Judge Venezia also found that counsel was not ineffective in stipulating that the "prohibited conduct" took place within 1000 feet of a school. She reasoned that use of the term "prohibited conduct" was not a direction to the jury that defendant was guilty of prohibited conduct, but was only a part of the definition of a school zone offense, and the jury would have understood this. She likewise rejected defendant's contention that trial counsel should have investigated the source of the funds seized from defendant or should have interviewed additional witnesses. Citing State v. Cummings, 321 N.J Super. 154, 170 (App. Div.), certif. denied, 162 N.J. 199 (1999), the judge noted that defendant had not submitted any certifications as to what facts the witnesses would have testified; she concluded that "mere assertions" were insufficient to justify an evidentiary hearing on the PCR petition. She further concluded that trial counsel had cross-examined the police officer who testified about the significance of the money seized from defendant.
On this appeal, defendant raises the following points for our consideration:
POINT I: THE TRIAL COURT ERRED IN DENYING DEFENDANT'S PETITION FOR POST CONVICTION RELIEF WITHOUT AFFORDING HIM AN EVIDENTIARY HEARING TO DETERMINE THE MERITS OF HIS CONTENTION THAT HE WAS DENIED THE RIGHT TO THE EFFECTIVE ASSISTANCE OF TRIAL COUNSEL.
A. Defendant Established A Prima Facie Claim Of Ineffective Assistance Of Counsel Where Trial Counsel Stipulated Facts That Prejudiced Defendant And Deprive Him Of The Right To A Fair Trial.
B. Defendant Was Denied Effective Assistance Of Counsel Where Defense Counsel Failed To Adequately Investigate The Matter.
We conclude that these arguments are without sufficient merit to warrant discussion in a written opinion, R. 2:11-3(e)(2), and we affirm substantially for the reasons stated in Judge Venezia's opinion. We add the following comments.

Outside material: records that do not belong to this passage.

(** ** The entropy model *)

(** [hundredths n c] is the integer nearest to [100 * n * log2 c]: twice
    that real lies between [2 * h - 1] and [2 * h + 1]. *)
Lemma hundredths_bracket (n c : Z) :
  0 <= n -> 1 <= c ->
  2 ^ (2 * hundredths n c - 1) <= c ^ (200 * n)
  < 2 ^ (2 * hundredths n c + 1).
Proof.
  intros Hn Hc. unfold hundredths.
  set (X := c ^ (200 * n)).
  assert (HX : 0 < X) by (apply Z.pow_pos_nonneg; lia).
  pose proof (Z.log2_spec X HX) as [Hlo Hhi].
  pose proof (Z.log2_nonneg X) as Hl.
  set (L := Z.log2 X) in *.
  pose proof (Z.div_mod (L + 1) 2 ltac:(lia)) as Hdm.
  pose proof (Z.mod_pos_bound (L + 1) 2 ltac:(lia)) as Hm.
  split.
  - apply Z.le_trans with (2 ^ L); [| exact Hlo].
    destruct (Z.eq_dec L 0) as [-> | Hne].
    + change ((0 + 1) / 2) with 0. simpl. lia.
    + apply Z.pow_le_mono_r; lia.
  - apply Z.lt_le_trans with (2 ^ Z.succ L); [exact Hhi |].
    apply Z.pow_le_mono_r; lia.
Qed.

Lemma hundredths_nonneg (n c : Z) : 0 <= hundredths n c.
Proof.
  unfold hundredths.
  pose proof (Z.log2_nonneg (c ^ (200 * n))).
  apply Z.div_pos; lia.
Qed.

Lemma calculate_entropy_nonneg (password : string) :
  0 <= calculate_entropy password.
Proof.
  unfold calculate_entropy.
  destruct (charset_size password =? 0); [lia | apply hundredths_nonneg].
Qed.

(** ** The score *)

Lemma calculate_score_range (password : string) :
  0 <= fst (calculate_score zxcvbn password) <= 100.
Proof.
  unfold calculate_score.
  destruct (String.eqb password ""); cbn [fst]; lia.
Qed.

Lemma sum_from (l : list Z) (a : Z) : fold_left Z.add l a = a + sum l.
Proof.
  unfold sum. revert a.
  induction l as [| x l IH]; intros a; cbn [fold_left].
  - lia.
  - rewrite IH, (IH (0 + x)). lia.
Qed.

Lemma diversity_points (d : dict bool) :
  sum (map (fun _ : bool => 5) (filter (fun value => value) (values d)))
  = Spec.diversity_component d.
Proof.
  unfold Spec.diversity_component.
  induction (values d) as [| b l IH].
  - reflexivity.
  - destruct b; cbn [filter map count_occ].
    + unfold sum in *. cbn [fold_left]. rewrite sum_from.
      unfold sum. rewrite IH.
      destruct (bool_dec true true); [| congruence].
      rewrite Nat2Z.inj_succ. lia.
    + destruct (bool_dec false true); [discriminate | exact IH].
Qed.

Lemma penalties_table (k : string) : get penalties k 0 = Spec.penalty_of k.
Proof.
  unfold get, penalties, Spec.penalty_of. cbn [get_opt].
  repeat match goal with
  | |- context [String.eqb ?a k] =>
      rewrite (String.eqb_sym a k); destruct (String.eqb k a)
  end; reflexivity.
Qed.

Lemma apply_penalties_sum (patterns : dict bool) (s : Z) :
  apply_penalties patterns s = s + Spec.pattern_penalties patterns.
Proof.
  unfold apply_penalties. revert s.
  induction patterns as [| [k b] p IH]; intros s; cbn [fold_left].
  - cbn. lia.
  - rewrite IH.
    change (Spec.pattern_penalties ((k, b) :: p))
      with ((if b then Spec.penalty_of k else 0) + Spec.pattern_penalties p).
    destruct b; [rewrite penalties_table |]; lia.
Qed.

Lemma strength_of_label (s : Z) : strength_of s = Spec.label s.
Proof.
  unfold strength_of, Spec.label.
  rewrite !Z.geb_leb. reflexivity.
Qed.

Lemma clamp_max_min (x : Z) : Z.max 0 (Z.min 100 x) = Spec.clamp x.
Proof.
  unfold Spec.clamp.
  destruct (Z.ltb_spec x 0); [lia |].
  destruct (Z.ltb_spec 100 x); lia.
Qed.

Lemma length_points (n : Z) :
  0 <= n ->
  (if n >=? 16 then 0 + 30
   else if n >=? 12 then 0 + 25
   else if n >=? 8 then 0 + 15
   else 0 + Z.max 0 (n * 2))
  = Spec.length_component n.
Proof.
  intros Hn. unfold Spec.length_component. rewrite !Z.geb_leb.
  destruct (Z.leb_spec 16 n); [reflexivity |].
  destruct (Z.leb_spec 12 n); [reflexivity |].
  destruct (Z.leb_spec 8 n); [reflexivity | lia].
Qed.

Lemma entropy_points (e s : Z) :
  0 <= e ->
  (if e >=? 6000 then s + 30
   else if e >=? 4000 then s + 20
   else if e >=? 2500 then s + 10
   else s + Z.max 0 (Z.quot e 200))
  = s + Spec.entropy_component e.
Proof.
  intros He. unfold Spec.entropy_component. rewrite !Z.geb_leb.
  destruct (Z.leb_spec 6000 e); [reflexivity |].
  destruct (Z.leb_spec 4000 e); [reflexivity |].
  destruct (Z.leb_spec 2500 e); [reflexivity |].
  rewrite Z.quot_div_nonneg by lia.
  pose proof (Z.div_pos e 200 He ltac:(lia)). lia.
Qed.

Lemma len_nonneg (password : string) : 0 <= len password.
Proof. unfold len. lia. Qed.

Lemma calculate_score_nonempty (password : string) :
  password <> "" ->
  calculate_score zxcvbn password =
  let s :=
    Spec.clamp
      (Spec.length_component (len password)
       + Spec.entropy_component (calculate_entropy password)
       + Spec.diversity_component (get_character_diversity password)
       + Spec.pattern_penalties (check_patterns password)
       + 4 * zx_score (zxcvbn password)) in
  (s, Spec.label s).
Proof.
  intros Hne. unfold calculate_score.
  destruct (String.eqb_spec password "") as [E | _]; [contradiction |].
  cbv zeta.
  rewrite length_points by apply len_nonneg.
  rewrite entropy_points by apply calculate_entropy_nonneg.
  rewrite diversity_points, apply_penalties_sum.
  rewrite clamp_max_min, strength_of_label.
  replace (zx_score (zxcvbn password) * 4)
    with (4 * zx_score (zxcvbn password)) by lia.
  reflexivity.
Qed.

(** ** Recommendations *)

Lemma generate_recommendations_nonempty
    (password : string) (patterns diversity : dict bool)
    (recs : list string) :
  generate_recommendations password patterns diversity = Ok recs ->
  recs <> [].
Proof.
  unfold generate_recommendations, rbind.
  repeat match goal with
  | |- context [getitem ?d ?k] => destruct (getitem d k)
  | |- Raise _ = Ok _ -> _ => discriminate
  end.
  match goal with
  | |- context [match ?l with [] => _ | _ => _ end] => destruct l
  end; intros H; injection H as <-; discriminate.
Qed.
(** X10: a volume without objects gives a table without rows.  If every
    attribute row is the background (label 0) or has size 0, the run on a
    3D segmentation still writes the file: its text is the header line
    alone. *)
Theorem compute_default_table_3d_background_only env seg_path seg_key
    table_path resolution ra rb rc tl tmp_folder target max_jobs w ndim a :
  let t := workflow_task seg_path seg_key tmp_folder target max_jobs in
  let folder := (os_path_split table_path).1 in
  let run := compute_default_table env seg_path seg_key table_path
               resolution tmp_folder target max_jobs false w in
  open_file_ndim env seg_path seg_key = inr ndim →
  ndim ≠ 2%nat →
  write_global_config env (task_config_dir t) = inr tt →
  luigi_build env t = inr true →
  open_file_array env (task_output_path t) (task_output_key t) = inr a →
  (11 ≤ ncols a)%nat →
  reverse resolution = ra :: rb :: rc :: tl →
  os_makedirs env folder true = inr tt →
  Forall (λ row, get row 0 = num_zero ∨ get row 1 = num_zero) (rows a) →
  run.1 = write_text env table_path
            (String.concat tab_char col_names_3d +:+ newline)
  ∧ last (log run.2)
    = Some (EvToCsv (mk_df col_names_3d []) table_path tab_char false "nan").
Proof.
  intros t folder run Hnd H2 Hcfg Hluigi Ha Hn Hres Hmk Hbg. subst run.
  rewrite (compute_default_table_3d_run _ _ _ _ _ _ _ _ _ _ _ _ _ _ _
             Hnd H2 Hcfg Hluigi Ha Hn Hres).
  fold folder. rewrite Hmk. cbn [fst snd].
  assert (final_table_3d ra rb rc a = mk_df col_names_3d []) as ->.
  { unfold final_table_3d. f_equal.
    apply filter_none, Forall_forall. intros [i r] Hr [H0 H10].
    unfold table_3d in Hr. cbn [df_rows] in Hr.
    apply elem_of_lookup_imap_1 in Hr as (j & r' & [= -> ->] & Hr).
    apply list_lookup_fmap_Some in Hr as (row & -> & Hrow).
    apply list_elem_of_lookup_2 in Hrow.
    eapply Forall_forall in Hbg; [|exact Hrow].
    destruct Hbg; [by apply H0 | by apply H10]. }
  split; [reflexivity|].
  unfold logged. cbn [log snd]. apply last_Some.
  eexists (_ ++ [_; _; _]). by rewrite <-app_assoc.
Qed.

Lemma compute_default_table_3d_background_only_witness :
  (compute_default_table (sample_env_3d background_attributes) "seg.n5"
     "seg" "out/tables/default.tsv" [frac 1 1; frac 1 1; frac 1 1] "tmp"
     "local" 8 false empty_world).1
  = inr tt.
Proof.
  destruct (compute_default_table_3d_background_only
              (sample_env_3d background_attributes) "seg.n5" "seg"
              "out/tables/default.tsv" [frac 1 1; frac 1 1; frac 1 1]
              (frac 1 1) (frac 1 1) (frac 1 1) [] "tmp" "local" 8
              empty_world 3 background_attributes) as [H _].
  - reflexivity.
  - lia.
  - reflexivity.
  - reflexivity.
  - reflexivity.
  - simpl. lia.
  - reflexivity.
  - reflexivity.
  - constructor; [left; reflexivity | constructor].
  - exact H.
Defined.
Lemma replaceTicket_url (tok path : string) (ps : list (string * string))
    (t : string) (ps3 : list (string * string)) :
  noSep path = true ->
  forallb otherParam ps = true ->
  runOf isTicketChar t = true ->
  replaceTicket tok (renderUrl path (ps ++ ("ticket", t) :: ps3))
  = renderUrl path (ps ++ ("_cas_retry", tok) :: ps3).
Proof.
  intros Hp Hps Ht. unfold renderUrl.
  rewrite replaceTicket_skip by now apply noSep_noAmp.
  change ("?" ++ renderQuery (ps ++ ("ticket", t) :: ps3))
    with (String "?" (renderQuery (ps ++ ("ticket", t) :: ps3))).
  rewrite replaceTicket_query by auto. reflexivity.
Qed.

Lemma ticketChar_noSep (c : ascii) :
  isTicketChar c = true -> negb (isSep c) = true.
Proof.
  destruct c as [[] [] [] [] [] [] [] []]; vm_compute; congruence.
Qed.

Lemma ticket_noSep (t : string) : allChars isTicketChar t = true -> noSep t = true.
Proof.
  unfold noSep. induction t as [|c t IH]; simpl; [reflexivity|].
  intros H. apply andb_prop in H. destruct H as [Hc Ht].
  now rewrite (ticketChar_noSep c Hc), (IH Ht).
Qed.

Lemma otherParam_plain (ps : list (string * string)) :
  forallb otherParam ps = true -> forallb plainParam ps = true.
Proof.
  induction ps as [|p ps IH]; simpl; [reflexivity|].
  intros H. apply andb_prop in H. destruct H as [Hp Hps].
  destruct (otherParam_inv p Hp) as [Hpl _]. now rewrite Hpl, (IH Hps).
Qed.

Lemma retryUrl_marked (token : Z) (path : string)
    (ps1 : list (string * string)) (ds : string)
    (ps2 : list (string * string)) (t : string)
    (ps3 : list (string * string)) :
  noSep path = true ->
  forallb otherParam (ps1 ++ ps2) = true ->
  runOf isDigit ds = true ->
  runOf isTicketChar t = true ->
  retryUrl (renderUrl path (ps1 ++ ("_cas_retry", ds) :: ps2 ++ ("ticket", t) :: ps3))
           token
  = renderUrl path (ps1 ++ ps2 ++ ("_cas_retry", numberToString token) :: ps3).
Proof.
  intros Hp Hps Hds Ht. unfold retryUrl.
  assert (Hps1 : forallb plainParam ps1 = true).
  { apply otherParam_plain. rewrite forallb_app in Hps.
    apply andb_prop in Hps. tauto. }
  rewrite removeRetry_url; auto.
  - rewrite app_assoc. rewrite replaceTicket_url by auto.
    now rewrite <- app_assoc.
  - destruct ps2; discriminate.
Qed.

Lemma retryUrl_unmarked (token : Z) (path : string)
    (ps : list (string * string)) (t : string)
    (ps3 : list (string * string)) :
  noSep path = true ->
  forallb otherParam ps = true ->
  runOf isTicketChar t = true ->
  forallb plainParam ps3 = true ->
  retryUrl (renderUrl path (ps ++ ("ticket", t) :: ps3)) token
  = renderUrl path (ps ++ ("_cas_retry", numberToString token) :: ps3).
Proof.
  intros Hp Hps Ht Hps3. unfold retryUrl.
  rewrite removeRetry_url_none; auto.
  - now apply replaceTicket_url.
  - rewrite forallb_app. rewrite (otherParam_plain ps Hps).
    cbn [forallb andb]. rewrite Hps3, andb_true_r.
    unfold plainParam. cbn [fst snd].
    destruct (runOf_inv _ _ Ht) as (c & t' & _ & Hall).
    now rewrite (ticket_noSep t Hall).
Qed.

(** C2, where the code departs from it: the rewrite works on the text of
    the URL while the ticket is read from the parsed query. For the request
    target [/app?a=1&%74icket=ST-1], whose parsed query holds the ticket
    [ST-1], a failed validation is redirected (307), at every clock
    reading, to that same target: the ticket is not replaced and no marker
    is written, so the same request comes back. A prior marker whose value
    is not a run of digits stays in the retry URL; and a marker that ends a
    longer name takes the separator before [ticket] with it, so that the
    ticket parameter is renamed instead of replaced. *)
Theorem retry_rewrite_misses
    (StringToNumber : string -> option Z) (self : CasStrategy) (now : Z) :
  let again :=
    demoRequest "/app?a=1&%74icket=ST-1"
      [("a", VStr "1"); ("ticket", VStr "ST-1")] in
  validated StringToNumber self again (demoFailure now)
  = Redirect (requestUrl again) 307
  /\ requestUrl again = "/app?a=1&%74icket=ST-1"
  /\ retryUrl "/app?_cas_retry=abc&ticket=ST-1" (retryToken now)
     = "/app?_cas_retry=abc&_cas_retry=" ++ numberToString (retryToken now)
  /\ retryUrl "/app?my_cas_retry=5&ticket=ST-1" (retryToken now)
     = "/app?myticket=ST-1".
Proof.
  intros again. repeat split.
  unfold retryUrl. simpl. now rewrite append_empty_r.
Qed.

(** X25: when the validation of a ticket returns an error on a request
    with a parsed query, a request whose [_cas_retry] parameter is absent,
    or is a text that does not denote the current window token, is
    redirected (307) to the retry URL, and one whose [_cas_retry] denotes
    the token fails with the validation error and gets no redirect. For a
    request target written as separator-free parameters, none but the
    ticket named [ticket] and no name ending in [_cas_retry], the retry URL
    is the target with the leading [_cas_retry=<digits>] parameter removed
    and the ticket parameter, a run of word characters, dots and dashes,
    replaced by [_cas_retry=<token>]. *)
Theorem validation_error_retry
    (StringToNumber : string -> option Z) (self : CasStrategy)
    (req : request) (r : validation) (q : obj) :
  truthy (v_err r) = true ->
  query req = Some q ->
  let token := retryToken (v_now r) in
  let a := validated StringToNumber self req r in
  (lookup "_cas_retry" q = None ->
     a = Redirect (retryUrl (requestUrl req) token) 307)
  /\ (forall s, lookup "_cas_retry" q = Some (VStr s) ->
        StringToNumber s <> Some token ->
        a = Redirect (retryUrl (requestUrl req) token) 307)
  /\ (forall s, lookup "_cas_retry" q = Some (VStr s) ->
        StringToNumber s = Some token ->
        a = Fail (v_err r) /\ isRedirect a = false)
  /\ (forall path ps1 ds ps2 t ps3,
        requestUrl req
        = renderUrl path
            (ps1 ++ ("_cas_retry", ds) :: ps2 ++ ("ticket", t) :: ps3) ->
        noSep path = true ->
        forallb otherParam (ps1 ++ ps2) = true ->
        runOf isDigit ds = true ->
        runOf isTicketChar t = true ->
        retryUrl (requestUrl req) token
        = renderUrl path
            (ps1 ++ ps2 ++ ("_cas_retry", numberToString token) :: ps3))
  /\ (forall path ps t ps3,
        requestUrl req = renderUrl path (ps ++ ("ticket", t) :: ps3) ->
        noSep path = true ->
        forallb otherParam ps = true ->
        runOf isTicketChar t = true ->
        forallb plainParam ps3 = true ->
        retryUrl (requestUrl req) token
        = renderUrl path
            (ps ++ ("_cas_retry", numberToString token) :: ps3)).
Proof.
  intros He Hq token a. subst a. unfold validated. rewrite He, Hq. fold token.
  repeat split.
  - intros H. unfold get. now rewrite H.
  - intros s H Hs. unfold get. rewrite H. cbn [looseNeqNumber].
    destruct (StringToNumber s) as [m|] eqn:E; [|reflexivity].
    destruct (Z.eqb_spec m token) as [->|Hne]; [congruence | reflexivity].
  - unfold get. rewrite H. cbn [looseNeqNumber]. rewrite H0.
    now rewrite Z.eqb_refl.
  - unfold get. rewrite H. cbn [looseNeqNumber]. rewrite H0.
    now rewrite Z.eqb_refl.
  - intros path ps1 ds ps2 t ps3 -> Hp Hps Hds Ht.
    now apply retryUrl_marked.
  - intros path ps t ps3 -> Hp Hps Ht Hps3.
    now apply retryUrl_unmarked.
Qed.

On this appeal, defendant once again contends that his trial counsel should not have stipulated to the school zone. This argument is without merit. Defendant does not dispute that the scene of his arrest was within 1000 feet of a school. We agree with Judge Venezia that reference to "the prohibited conduct" was simply a description of the school zone allegation.
Defendant further argues that defense counsel should have found and interviewed three witnesses to his arrest. However, defendant does not suggest what if any helpful testimony these witnesses might have provided. See Cummings, supra, 321 N.J. Super. at 171. Because defendant did not present a prima facie case of ineffective assistance, he was not entitled to an evidentiary hearing. See State v. Preciose, 129 N.J. 451, 462-64 (1992); Strickland v. Washington, 466 U.S. 668, 687-88, 104 S.Ct. 2052, 2064, 80 L.Ed. 2d 674 (1984); State v. Fritz, 105 N.J. 42, 58-61 (1987).